To make heyu start automatically at boot, I placed the following in /etc/rc.local:
/usr/local/bin/heyu -c /etc/heyu/x10config start
The "heyuhelper" script mentioned above, is just a quick line of shell in /usr/local/bin/heyuhelper that appends an epoch timestamp to a log file. This can be extended quite a bit to address individual sensors for determining which rooms are in use. For now, I'm keeping it simple. As configured, any X10 trigger on the house-code Heyu is monitoring will append a timestamp to the log file.
#!/bin/sh
date +%s >> /var/log/motion.log

The final piece of the puzzle is a script: /usr/local/bin/cavecheck.sh, that runs from cron.
#!/bin/sh
curdtme=`date +%s`
lastdtme=`tail -1 /var/log/motion.log`
dif=`expr $curdtme - $lastdtme`

if [ "$dif" -lt 1800 ]
then
if [ ! -e "/var/log/caveactive" ]
then
/usr/local/bin/curl --basic --user "username:somepass" \
-d status="#ccckc: Hackers are in the cave!" \
http://twitter.com/statuses/update.xml
touch /var/log/caveactive
fi
fi

if [ "$dif" -gt 1800 ]
then
if [ -e "/var/log/caveactive" ]
then
/usr/local/bin/curl --basic --user "username:somepass" \
-d status="#ccckc is kinda quiet..." \
http://twitter.com/statuses/update.xml
rm /var/log/caveactive
fi
fi
The cron entry itself is pretty easy. I added this to /var/cron/tabs/root so that it runs once every minute.
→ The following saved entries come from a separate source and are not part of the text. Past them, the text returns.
(** * Verification of the two operational scripts

    - [scripts/patch-wasm-types.py]: the dependency patcher ([patch_file]);
    - [scripts/run-manticore.py]: the analysis runner ([main]).

    Python [str] values are sequences of Unicode code points; they are
    embedded as lists of [N].  The builtins the scripts call ([in],
    [str.startswith], [str.strip], [str.replace], [str.split], [str.join],
    [list.insert]) are written out as recursive functions.  Printing, the
    file write, the working-directory change and the child process are
    recorded as explicit results (a trace of events, an optional written
    text, an exit code). *)

From Stdlib Require Import List NArith ZArith Bool Lia String Ascii DecimalString.
Import ListNotations.

Set Implicit Arguments.

(* ================================================================== *)
(** * Python strings *)
(* ================================================================== *)

Module PyStr.

(** A code point. *)
Definition char := N.

(** A Python [str]. *)
Definition pystr := list char.

(** An ASCII literal of the source, as a Python [str]. *)
Definition py (s : string) : pystr :=
  map N_of_ascii (list_ascii_of_string s).

(** [s.startswith(p)] *)
Fixpoint startswith (s p : pystr) {struct p} : bool :=
  match p, s with
  | [], _ => true
  | _ :: _, [] => false
  | a :: p', b :: s' => N.eqb a b && startswith s' p'
  end.

(** [p in s] for strings: [p] occurs in [s] at some position. *)
Fixpoint str_in (p s : pystr) : bool :=
  startswith s p ||
  match s with
  | [] => false
  | _ :: s' => str_in p s'
  end.

(** Code points for which [str.isspace] holds; these are what
    [str.strip()] removes. *)
Definition isspace (c : char) : bool :=
  ((9 <=? c) && (c <=? 13) || (28 <=? c) && (c <=? 32)
   || (c =? 133) || (c =? 160) || (c =? 5760)
   || (8192 <=? c) && (c <=? 8202)
   || (c =? 8232) || (c =? 8233) || (c =? 8239) || (c =? 8287)
   || (c =? 12288))%N.

(** [s.lstrip()] *)
Fixpoint lstrip (s : pystr) : pystr :=
  match s with
  | [] => []
  | c :: s' => if isspace c then lstrip s' else s
  end.

(** [s.rstrip()] *)
Definition rstrip (s : pystr) : pystr := rev (lstrip (rev s)).

(** [s.strip()] *)
Definition strip (s : pystr) : pystr := rstrip (lstrip s).

(** [sep.join(l)] *)
Fixpoint str_join (sep : pystr) (l : list pystr) : pystr :=
  match l with
  | [] => []
  | [x] => x
  | x :: rest => x ++ sep ++ str_join sep rest
  end.

(** The scan shared by [str.replace] and [str.split]: occurrences of a
    non-empty pattern are taken from the left and do not overlap.  The
    fuel argument bounds the number of scan steps; the length of the text
    is always enough. *)
Fixpoint replace_scan (fuel : nat) (old new s : pystr) : pystr :=
  match fuel with
  | O => s
  | S fuel' =>
      match s with
      | [] => []
      | c :: s' =>
          if startswith s old
          then new ++ replace_scan fuel' old new (skipn (List.length old) s)
          else c :: replace_scan fuel' old new s'
      end
  end.

(** [s.replace(old, new)].  With an empty [old], Python puts [new] before
    every character and at the end. *)
Definition str_replace (old new s : pystr) : pystr :=
  match old with
  | [] => new ++ flat_map (fun c => c :: new) s
  | _ :: _ => replace_scan (List.length s) old new s
  end.

Fixpoint split_scan (fuel : nat) (sep s : pystr) : list pystr :=
  match fuel with
  | O => [s]
  | S fuel' =>
      match s with
      | [] => [[]]
      | c :: s' =>
          if startswith s sep
          then [] :: split_scan fuel' sep (skipn (List.length sep) s)
          else match split_scan fuel' sep s' with
               | [] => [[c]]
               | h :: t => (c :: h) :: t
               end
      end
  end.

(** [s.split(sep)].  Python raises [ValueError] on an empty separator;
    the scripts only split on a one-character literal, and the embedding
    returns the text unsplit in that case. *)
Definition str_split (sep s : pystr) : list pystr :=
  match sep with
  | [] => [s]
  | _ :: _ => split_scan (List.length s) sep s
  end.

(** The line feed, written ['\n'] in the source. *)
Definition NL : pystr := [10%N].

(** [l.insert(i, x)] for [0 <= i]: an index past the end appends. *)
Definition list_insert {A : Type} (i : nat) (x : A) (l : list A) : list A :=
  firstn i l ++ x :: skipn i l.

(** [str(n)] for an [int]. *)
Definition str_of_int (n : Z) : pystr :=
  py (NilZero.string_of_int (Z.to_int n)).
(** * SEC API tool: routing, forwarding and error wrapping

    A shallow embedding of
    [libs/community/langchain_community/tools/sec_api/tool.py].

    The tool is a thin adapter around an external client, [CustomSECAPI].
    Every method body is a [try] block around one client call, so the
    embedding keeps three things the properties below are about:

    - Python strings as lists of Unicode code points, with [str.isupper]
      and [len];
    - the keyword arguments of each client call, as a finite map;
    - statement-level control flow ([return], [raise], falling through to
      the next statement, [try ... except Exception]) over a log of the
      client calls made so far.

    Three things the source uses and does not define are parameters: the
    client's answers, the constructor of the framework's base class, and
    the case of the characters beyond ASCII. *)

From Stdlib Require Import ZArith NArith String Ascii List Bool Lia.
From stdpp Require Import base option list strings gmap.

Local Open Scope Z_scope.

(* ===================================================================== *)
(** ** Python values *)
(* ===================================================================== *)

Module Py.

(** A [str] is a sequence of Unicode code points. *)
Abbreviation str := (list N).

(** A string literal of the source, all of whose characters are ASCII. *)
Definition lit (s : string) : str :=
  List.map N_of_ascii (list_ascii_of_string s).

(** [len(s)] *)
Definition len (s : str) : Z := Z.of_nat (length s).

(** The values passed as keyword arguments: [None], a [str], an [int],
    a [List[str]]. *)
Inductive value : Type :=
| None_
| Str (s : str)
| Int (n : Z)
| List_ (l : list str).

(** [Optional[str]] and [Optional[List[str]]] as values. *)
Definition of_optional_str (o : option str) : value :=
  match o with Some s => Str s | None => None_ end.
(** C2, amended.  [hybrid_map_columns] returns a mapping; the column
    selected for a standard field is a column of the frame whose combined
    score for that field clears the threshold; and a column that clears
    the threshold for at most one standard field is selected for at most
    one.  Fields are resolved one by one, with no exclusion across
    fields. *)
Theorem hybrid_map_columns_selection (max_columns : Z) :
  exists mapping,
    hybrid_map_columns ratio to_datetime str_of_float self df
                       name_weight data_weight max_columns = inr mapping
    /\ (forall f e,
          dget mapping f = Some e ->
          exists config,
            In (f, config) (standard_columns self)
            /\ In (user_column e) (columns df)
            /\ clears config (user_column e) = true)
    /\ (forall user_col,
          (forall f1 config1 f2 config2,
             In (f1, config1) (standard_columns self) ->
             In (f2, config2) (standard_columns self) ->
             clears config1 user_col = true ->
             clears config2 user_col = true -> f1 = f2) ->
          forall f1 e1 f2 e2,
            dget mapping f1 = Some e1 -> dget mapping f2 = Some e2 ->
            user_column e1 = user_col -> user_column e2 = user_col ->
            f1 = f2).
Proof.
  eexists. split; [apply hybrid_map_columns_eq|].
  assert (Hsel : forall f e,
             dget (fold_left (store_some (fun _ => hybrid_entry))
                             candidates_dict []) f = Some e ->
             exists config,
               In (f, config) (standard_columns self)
               /\ In (user_column e) (columns df)
               /\ clears config (user_column e) = true).
  { intros f e Hget. apply dget_In, hybrid_mapping_In in Hget.
    destruct Hget as (cfg & Hcfg & He). exists cfg. split; [exact Hcfg|].
    apply candidates_of_name. now apply hybrid_entry_selected. }
  split; [exact Hsel|].
  intros u Hone f1 e1 f2 e2 H1 H2 U1 U2.
  destruct (Hsel f1 e1 H1) as (c1 & Hc1 & _ & Hk1).
  destruct (Hsel f2 e2 H2) as (c2 & Hc2 & _ & Hk2).
  rewrite U1 in Hk1. rewrite U2 in Hk2.
  exact (Hone f1 c1 f2 c2 Hc1 Hc2 Hk1 Hk2).
Qed.


End HybridFacts.

Lemma ECOMMERCE_COLUMNS_NoDup : NoDup (keys ECOMMERCE_COLUMNS).
Proof.
  repeat constructor; simpl; intuition discriminate.
Defined.

(** C2 as stated fails on the frame of [test_hybrid_vs_name_only]: the
    column [amount] is selected both for [quantity] and for [unitprice]. *)
Lemma hybrid_map_columns_double_assignment :
  exists mapping e1 e2,
    hybrid_map_columns fuzz_ratio to_datetime_iso str_of_float_int ecommerce
                       hybrid_vs_name_only (6 # 10) (4 # 10) 200 = inr mapping
    /\ dget mapping "quantity" = Some e1
    /\ dget mapping "unitprice" = Some e2
    /\ user_column e1 = "amount"
    /\ user_column e2 = "amount"
    /\ "quantity" <> "unitprice".
Proof.
  do 3 eexists. split; [vm_compute; reflexivity|].
  repeat (split; [reflexivity|]). discriminate.
Qed.



Example duplicate_mapping_auto :
  auto_map_columns fuzz_ratio ecommerce duplicate_mapping
  = inr [ ("customerid", mk_entry "CustomerID" 100 "fuzzy" None None None);
          ("invoicedate", mk_entry "InvoiceDate" 100 "fuzzy" None None None);
          ("quantity", mk_entry "Quantity" 100 "fuzzy" None None None);
          ("unitprice",
           mk_entry "price" 100 "fuzzy" None None (Some ["unit_price"])) ].
Proof. reflexivity. Qed.

Example duplicate_mapping_hybrid_unitprice :
  exists mapping e,
    hybrid_map_columns fuzz_ratio to_datetime_iso str_of_float_int ecommerce
                       duplicate_mapping (6 # 10) (4 # 10) 200 = inr mapping
    /\ dget mapping "unitprice" = Some e
    /\ user_column e = "price"
    /\ alternatives e = Some ["unit_price"; "Quantity"; "CustomerID"].
Proof.
  do 2 eexists. split; [vm_compute; reflexivity|]. now repeat split.
Qed.
(** * SUBs: the rail-network simulation worker

    A shallow embedding of [src/app/src/lib/sim/worker.ts], the most complete
    variant of the simulation engine, together with the properties its
    specification states about it.  The economics step of the older
    [src/simulation.worker.ts] is embedded as well (module [Legacy]) where the
    two variants are compared.

    Modelling conventions.
    - A JavaScript [number] that holds a measure (metres, seconds, money) is an
      exact rational [Q]; rounding of IEEE doubles is not modelled.  Counters
      and identifiers that only ever hold integers are [Z].
    - [Infinity] appears only as the initial value of a running minimum and is
      modelled by [None].
    - The transcendental functions of [Math], the number formatter and the
      stream of values returned by [Math.random()] are parameters ([MathLib]).
    - The module-level variables of the worker form one record, [State]; every
      function of the worker that reads or writes them takes and returns it.
    - A [TypeError] raised by dereferencing [undefined] is modelled by [None]. *)

From Stdlib Require Import List String Ascii Bool Arith ZArith NArith QArith Qround Qabs Lia Lqa.
From Stdlib Require Import DecimalString DecimalZ DecimalPos.
From Stdlib Require Import Sorted.
Import ListNotations.

Set Implicit Arguments.
Local Open Scope Q_scope.

(* ===================================================================== *)
(** * JavaScript numbers *)
(* ===================================================================== *)

Definition Qlt_bool (x y : Q) : bool := negb (Qle_bool y x).

(** [Math.min], [Math.max], [Math.abs], [Math.floor], [Math.round]. *)
Definition Math_min (x y : Q) : Q := if Qle_bool x y then x else y.
Definition Math_max (x y : Q) : Q := if Qle_bool x y then y else x.
Definition Math_abs (x : Q) : Q := if Qle_bool 0 x then x else - x.
Definition Math_floor (x : Q) : Z := Qfloor x.
Definition Math_round (x : Q) : Z := Qfloor (x + (1 # 2)).

(** An array read [a[i]] with a numeric index: [undefined] out of range. *)
Definition arrayGet {A : Type} (a : list A) (i : Z) : option A :=
  if (i <? 0)%Z then None else nth_error a (Z.to_nat i).

(** [a.findIndex(p)]: the first index whose element satisfies [p], or -1. *)
Fixpoint findIndexFrom {A : Type} (p : A -> bool) (a : list A) (i : Z) : Z :=
  match a with
  | [] => (-1)%Z
  | x :: a' => if p x then i else findIndexFrom p a' (i + 1)%Z
  end.
Definition findIndex {A : Type} (p : A -> bool) (a : list A) : Z := findIndexFrom p a 0%Z.

(** [a.slice(start, end)] for indices inside the array. *)
Definition slice {A : Type} (a : list A) (start stop : Z) : list A :=
  firstn (Z.to_nat stop - Z.to_nat start) (skipn (Z.to_nat start) a).

(** [a.sort((x, y) => key x - key y)]: a stable sort, ascending in [key]. *)
Fixpoint insertSorted {A : Type} (key : A -> Q) (x : A) (a : list A) : list A :=
  match a with
  | [] => [x]
  | y :: a' => if Qle_bool (key x) (key y) then x :: y :: a' else y :: insertSorted key x a'
  end.
Definition sortBy {A : Type} (key : A -> Q) (a : list A) : list A :=
  fold_right (insertSorted key) [] a.

(* ===================================================================== *)
(** * Identifiers and object tables *)
(* ===================================================================== *)

(** [number | string] identifiers; [===] on them is [Id_eqb]. *)
Inductive Id : Type :=
| IdNum (n : Z)
| IdStr (s : string).

Definition Id_eqb (a b : Id) : bool :=
  match a, b with
  | IdNum n, IdNum m => (n =? m)%Z
  | IdStr s, IdStr t => String.eqb s t
  | _, _ => false
  end.

(** [String(n)] for an integer. *)
Definition String_ofZ (n : Z) : string := NilZero.string_of_int (Z.to_int n).

(** The property key an identifier is coerced to when it indexes an object. *)
Definition keyOf (i : Id) : string :=
  match i with
  | IdNum n => String_ofZ n
  | IdStr s => s
  end.

(** A [Set<number | string>]: insertion ordered, without repetition. *)
Definition setHas (x : Id) (s : list Id) : bool := existsb (Id_eqb x) s.
Definition setAdd (x : Id) (s : list Id) : list Id := if setHas x s then s else s ++ [x].

(** A plain object used as a map.  Its entries are kept in the order in which
    [Object.keys] and [Object.values] enumerate them: array-index keys first,
    ascending, then the other keys in insertion order. *)
Definition Table (V : Type) : Type := list (string * V).

Definition digitOf (c : ascii) : option N :=
  let n := N_of_ascii c in
  if ((48 <=? n) && (n <=? 57))%N then Some (n - 48)%N else None.

Fixpoint parseDigits (s : string) (acc : N) : option N :=
  match s with
  | EmptyString => Some acc
  | String c s' =>
      match digitOf c with
      | Some d => parseDigits s' (10 * acc + d)%N
      | None => None
      end
  end.

(** The array index a key denotes, if it is the canonical decimal form of an
    integer below 2^32 - 1. *)
Definition arrayIndexOf (k : string) : option N :=
  match k with
  | EmptyString => None
  | String c EmptyString => digitOf c
  | String c _ =>
      if Ascii.eqb c "0"%char then None
      else match parseDigits k 0%N with
           | Some n => if (n <? 4294967295)%N then Some n else None
           | None => None
           end
  end.

(** Does a new key [k] enumerate before the existing key [k']? *)
Definition keyBefore (k k' : string) : bool :=
  match arrayIndexOf k, arrayIndexOf k' with
  | Some n, Some n' => (n <? n')%N
  | Some _, None => true
  | None, _ => false
  end.

Section TableOps.
Variable V : Type.

Fixpoint tget (k : string) (t : Table V) : option V :=
  match t with
  | [] => None
  | (k', v) :: t' => if String.eqb k k' then Some v else tget k t'
  end.

Definition thas (k : string) (t : Table V) : bool :=
  match tget k t with Some _ => true | None => false end.

Fixpoint treplace (k : string) (v : V) (t : Table V) : Table V :=
  match t with
  | [] => []
  | (k', v') :: t' => if String.eqb k k' then (k', v) :: t' else (k', v') :: treplace k v t'
  end.

Fixpoint tplace (k : string) (v : V) (t : Table V) : Table V :=
  match t with
  | [] => [(k, v)]
  | (k', v') :: t' => if keyBefore k k' then (k, v) :: (k', v') :: t' else (k', v') :: tplace k v t'
  end.

(** [t[k] = v]. *)
Definition tset (k : string) (v : V) (t : Table V) : Table V :=
  if thas k t then treplace k v t else tplace k v t.

(** [delete t[k]]. *)
Definition tdelete (k : string) (t : Table V) : Table V :=
  filter (fun e => negb (String.eqb k (fst e))) t.

(** [Object.keys(t)] and [Object.values(t)]. *)
Definition tkeys (t : Table V) : list string := map fst t.
Definition tvalues (t : Table V) : list V := map snd t.
End TableOps.

(* ===================================================================== *)
(** * Data model *)
(* ===================================================================== *)

(** A GeoJSON position [[lng, lat]]. *)
Definition Coord : Type := (Q * Q)%type.
(** * Sales dashboard backend: the in-memory query engine of [server.js]

    A shallow embedding of the request handlers of [server.js] and the
    properties of the engine that are stated in the specification.

    Conventions of the embedding.
    - A JavaScript number is a value of [num]: a rational, one of the two
      infinities, or [NaN].  The arithmetic is that of IEEE 754 binary64:
      each operation returns the exact result rounded to the nearest number
      of binary64, a tie going to the even significand, and an infinity on
      overflow.  The two zeros are one value: no operation of the handlers
      tells them apart (no division by a computed zero; both are written
      [0] in the response).
    - A [Date] is its time value: [Some t] with [t] the milliseconds since
      the epoch, [None] for an invalid date (time value [NaN]).
    - A plain object used as a dictionary is a list of (key, value) pairs in
      order of creation, enumerated in the order of [OrdinaryOwnPropertyKeys]
      (array indices first, ascending, then the other keys in order of
      creation).  Reading [o[k]] finds the own property or else the member
      that every object inherits from [Object.prototype] under that name.
    - What the handlers take from the host (the parser behind [new Date(s)],
      the local time zone, the collation of [localeCompare]) is a [Host]. *)

From Stdlib Require Import ZArith QArith Qround Qabs Qpower.
From Stdlib Require Import List String Ascii Bool Lia.
From Stdlib Require Import Permutation Sorted.
Import ListNotations.

Local Open Scope string_scope.
Local Open Scope Z_scope.

(** ** JavaScript numbers *)

Module Num.

Inductive num : Type :=
| Fin (q : Q)
| PInf
| NInf
| NaN.

Definition zero : num := Fin 0.

(** The number of an integer that is a time value or the length of an array:
    such integers are below [2 ^ 53] and are numbers of binary64 as they
    are. *)
Definition of_Z (z : Z) : num := Fin (inject_Z z).
Definition of_nat (n : nat) : num := of_Z (Z.of_nat n).

(** *** Rounding to binary64 *)

Definition pow2 (e : Z) : Q := (2 ^ e)%Q.

(** The binary exponent of a positive rational [a]: the [e] with
    [2 ^ e <= a < 2 ^ (e + 1)]. *)
Definition Qlog2 (a : Q) : Z :=
  let k := Z.log2 (Qnum a) - Z.log2 (Zpos (Qden a)) in
  if Qle_bool (pow2 k) a then k else k - 1.

(** The nearest integer, a tie going to the even one. *)
Definition round_half_even (x : Q) : Z :=
  let f := Qfloor x in
  match ((x - inject_Z f) ?= (1 # 2))%Q with
  | Lt => f
  | Gt => f + 1
  | Eq => if Z.even f then f else f + 1
  end.

(** The number of binary64 nearest to a positive rational [a]: a multiple of
    the unit in the last place, which is [2 ^ (e - 52)] for the binary
    exponent [e] of [a] and at least [2 ^ -1074]; [None] when the result is
    [2 ^ 1024] or more (overflow). *)
Definition round64_pos (a : Q) : option Q :=
  let ulp := pow2 (Z.max (Qlog2 a - 52) (-1074)) in
  let r := (inject_Z (round_half_even (a / ulp)) * ulp)%Q in
  if Qle_bool (pow2 1024) r then None else Some (Qred r).

(** The number of binary64 nearest to a rational: the result of an
    arithmetic operation whose exact result is [q], and the value of a
    decimal literal that denotes [q]. *)
Definition round64 (q : Q) : num :=
  match (Qred q ?= 0)%Q with
  | Eq => Fin 0
  | Gt => match round64_pos (Qred q) with Some r => Fin r | None => PInf end
  | Lt =>
      match round64_pos (- Qred q) with
      | Some r => Fin (Qred (- r))
      | None => NInf
      end
  end.

(** *** Arithmetic *)

Definition neg (a : num) : num :=
  match a with
  | Fin q => Fin (Qred (- q))
  | PInf => NInf
  | NInf => PInf
  | NaN => NaN
  end.

Definition add (a b : num) : num :=
  match a, b with
  | NaN, _ | _, NaN => NaN
  | Fin x, Fin y => round64 (x + y)
  | PInf, NInf | NInf, PInf => NaN
  | PInf, _ | _, PInf => PInf
  | NInf, _ | _, NInf => NInf
  end.

Definition sub (a b : num) : num := add a (neg b).

(** The infinity that has the sign of [q], [NaN] when [q] is zero. *)
Definition signed_inf (q : Q) (pos : num) (opp : num) : num :=
  match (q ?= 0)%Q with
  | Gt => pos
  | Lt => opp
  | Eq => NaN
  end.

Definition mul (a b : num) : num :=
  match a, b with
  | NaN, _ | _, NaN => NaN
  | Fin x, Fin y => round64 (x * y)
  | Fin x, PInf | PInf, Fin x => signed_inf x PInf NInf
  | Fin x, NInf | NInf, Fin x => signed_inf x NInf PInf
  | PInf, PInf | NInf, NInf => PInf
  | PInf, NInf | NInf, PInf => NInf
  end.

Definition div (a b : num) : num :=
  match a, b with
  | NaN, _ | _, NaN => NaN
  | Fin x, Fin y =>
      if Qeq_bool y 0 then signed_inf x PInf NInf else round64 (x / y)
  | Fin _, _ => Fin 0
  | PInf, Fin y => if Qle_bool 0 y then PInf else NInf
  | NInf, Fin y => if Qle_bool 0 y then NInf else PInf
  | _, _ => NaN
  end.

(** [a <= b] and [a < b] of JavaScript: false as soon as one side is [NaN]. *)
Definition le (a b : num) : bool :=
  match a, b with
  | NaN, _ | _, NaN => false
  | Fin x, Fin y => Qle_bool x y
  | NInf, _ | _, PInf => true
  | _, _ => false
  end.

Definition lt (a b : num) : bool :=
  match a, b with
  | NaN, _ | _, NaN => false
  | _, _ => negb (le b a)
  end.

Definition ge (a b : num) : bool := le b a.
Definition gt (a b : num) : bool := lt b a.

(** [Math.round]: the nearest integer, a tie going towards plus infinity; the
    result is a number of binary64 whenever the argument is one. *)
Definition Math_round (a : num) : num :=
  match a with
  | Fin q => Fin (inject_Z (Qfloor (q + (1 # 2))))
  | _ => a
  end.

(** [ToBoolean] of a number: zero and [NaN] are falsy. *)
Definition truthy (a : num) : bool :=
  match a with
  | Fin q => negb (Qeq_bool q 0)
  | NaN => false
  | _ => true
  end.

Definition is_finite (a : num) : Prop :=
  match a with Fin _ => True | _ => False end.

Definition is_finiteb (a : num) : bool :=
  match a with Fin _ => true | _ => false end.

Definition is_nan (a : num) : bool :=
  match a with NaN => true | _ => false end.

End Num.

Import Num.

Declare Scope num_scope.
Delimit Scope num_scope with num.
Bind Scope num_scope with num.
Infix "+" := add : num_scope.
Infix "-" := sub : num_scope.
Infix "*" := mul : num_scope.
Infix "/" := div : num_scope.

#[global] Arguments add : simpl never.
#[global] Arguments sub : simpl never.
#[global] Arguments mul : simpl never.
#[global] Arguments div : simpl never.
#[global] Arguments le : simpl never.
#[global] Arguments lt : simpl never.
#[global] Arguments ge : simpl never.
#[global] Arguments gt : simpl never.
#[global] Arguments Math_round : simpl never.
#[global] Arguments truthy : simpl never.

(** ** The host environment *)

(** A [Date] as its time value. *)
Definition Date : Type := option Z.

Class Host : Type := {
  (** the time value of [new Date(s)] for a string [s] *)
  Date_parse : string -> Date;
  (** the offset of local time from UTC at the time [t], in milliseconds *)
  LocalTZA : Z -> Z;
  (** [a.localeCompare(b)] *)
  localeCompare : string -> string -> comparison
}.

(** [new Date(x)] for a value that is a string or [undefined]. *)
Definition new_Date {H : Host} (x : option string) : Date :=
  match x with
  | Some s => Date_parse s
  | None => None
  end.

(** [a >= b] and [a <= b] on two dates: the time values are compared, and the
    comparison is false when one of them is [NaN]. *)
Definition date_ge (a b : Date) : bool :=
  match a, b with
  | Some x, Some y => y <=? x
  | _, _ => false
  end.

Definition date_le (a b : Date) : bool := date_ge b a.

(** ** Records and query parameters *)

Record SalesRecord : Type := {
  Order_Date : string;
  Customer_ID : string;
  Customer_Name : string;
  Segment : string;
  City : string;
  State : string;
  Region : string;
  Category : string;
  Sub_Category : string;
  Product_Name : string;
  Sales : num;
  Quantity : num;
  Discount : num;
  Profit : num
}.

(** A query parameter is a string or [undefined]; [undefined] and the empty
    string are falsy. *)
Definition param : Type := option string.

Definition truthy_param (p : param) : bool :=
  match p with
  | Some (String _ _) => true
  | _ => false
  end.

(** [s === p] for a string [s] and a parameter [p]. *)
Definition strict_eq (s : string) (p : param) : bool :=
  match p with
  | Some s' => String.eqb s s'
  | None => false
  end.

(** ** The filter *)

Section Filter.
Context {H : Host}.

Definition parseDate (dateString : param) : Date := new_Date dateString.
(** C3, counterexample to the claim as stated: the first attempt times
    out and a further attempt is made all the same; it is answered, and
    the result is [healthy] with a latency. *)
Lemma timeout_is_followed_by_another_attempt :
  Probe.net_timeout_once "http://svc/api/status" 0
  = inl (TimeoutException "timed out")
  /\ snd (Probe.check_system_health Probe.net_timeout_once Probe.tick Probe.keep
            "svc" Probe.svc [])
     = [Get "http://svc/api/status"; Sleep 1; Get "http://svc/api/status"]
  /\ gets (snd (Probe.check_system_health Probe.net_timeout_once Probe.tick
                  Probe.keep "svc" Probe.svc [])) = 2%nat
  /\ fst (Probe.check_system_health Probe.net_timeout_once Probe.tick Probe.keep
            "svc" Probe.svc [])
     = inr {| Probe.system_name := "svc"; Probe.status := "healthy";
              Probe.response_time_ms := Some (inject_Z 3 * 1000)%Q;
              Probe.last_check := inject_Z 3; Probe.error_message := None;
              Probe.meta := Probe.MetaBody "{}" |}.
Proof. repeat split. Qed.

(** ** Result cache *)

Section CacheFacts.

Import Cache.

Context {V : Type}.

Implicit Types (c : gmap string (cache_entry V)) (s : state V)
  (func : nat -> exn + option V).

Lemma cache_hit_fresh c key ttl_arg now e d ts :
  c !! key = Some e -> data e = Some d -> timestamp e = Some ts ->
  ts <> 0 -> now - ts < ttl_arg ->
  cache_hit c key ttl_arg now = Some d.
Proof.
  intros He Hd Hts Hnz Hage. unfold cache_hit.
  rewrite He, Hd, Hts. cbn.
  destruct (Z.eqb_spec ts 0) as [|_]; [contradiction|].
  destruct (Z.ltb_spec (now - ts) ttl_arg) as [_|]; [reflexivity|lia].
Qed.

Lemma cache_hit_expired c key ttl_arg now e ts :
  c !! key = Some e -> timestamp e = Some ts -> ttl_arg <= now - ts ->
  cache_hit c key ttl_arg now = None.
Proof.
  intros He Hts Hage. unfold cache_hit. rewrite He, Hts. cbn.
  destruct (data e); [|reflexivity].
  destruct (Z.ltb_spec (now - ts) ttl_arg) as [|_]; [lia|].
  now rewrite andb_false_r.
Qed.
*       *       *       *       *       /usr/local/bin/cavecheck.sh
Once configured, I rebooted the system to make sure that everything came up automatically the way it should. If you're not down for that, simply sending a HUP signal to cron and starting heyu manually should work fine.

Once I get more motion sensors and all of the rooms are being monitored, I'll probably turn the timeout down to 15 minutes or less.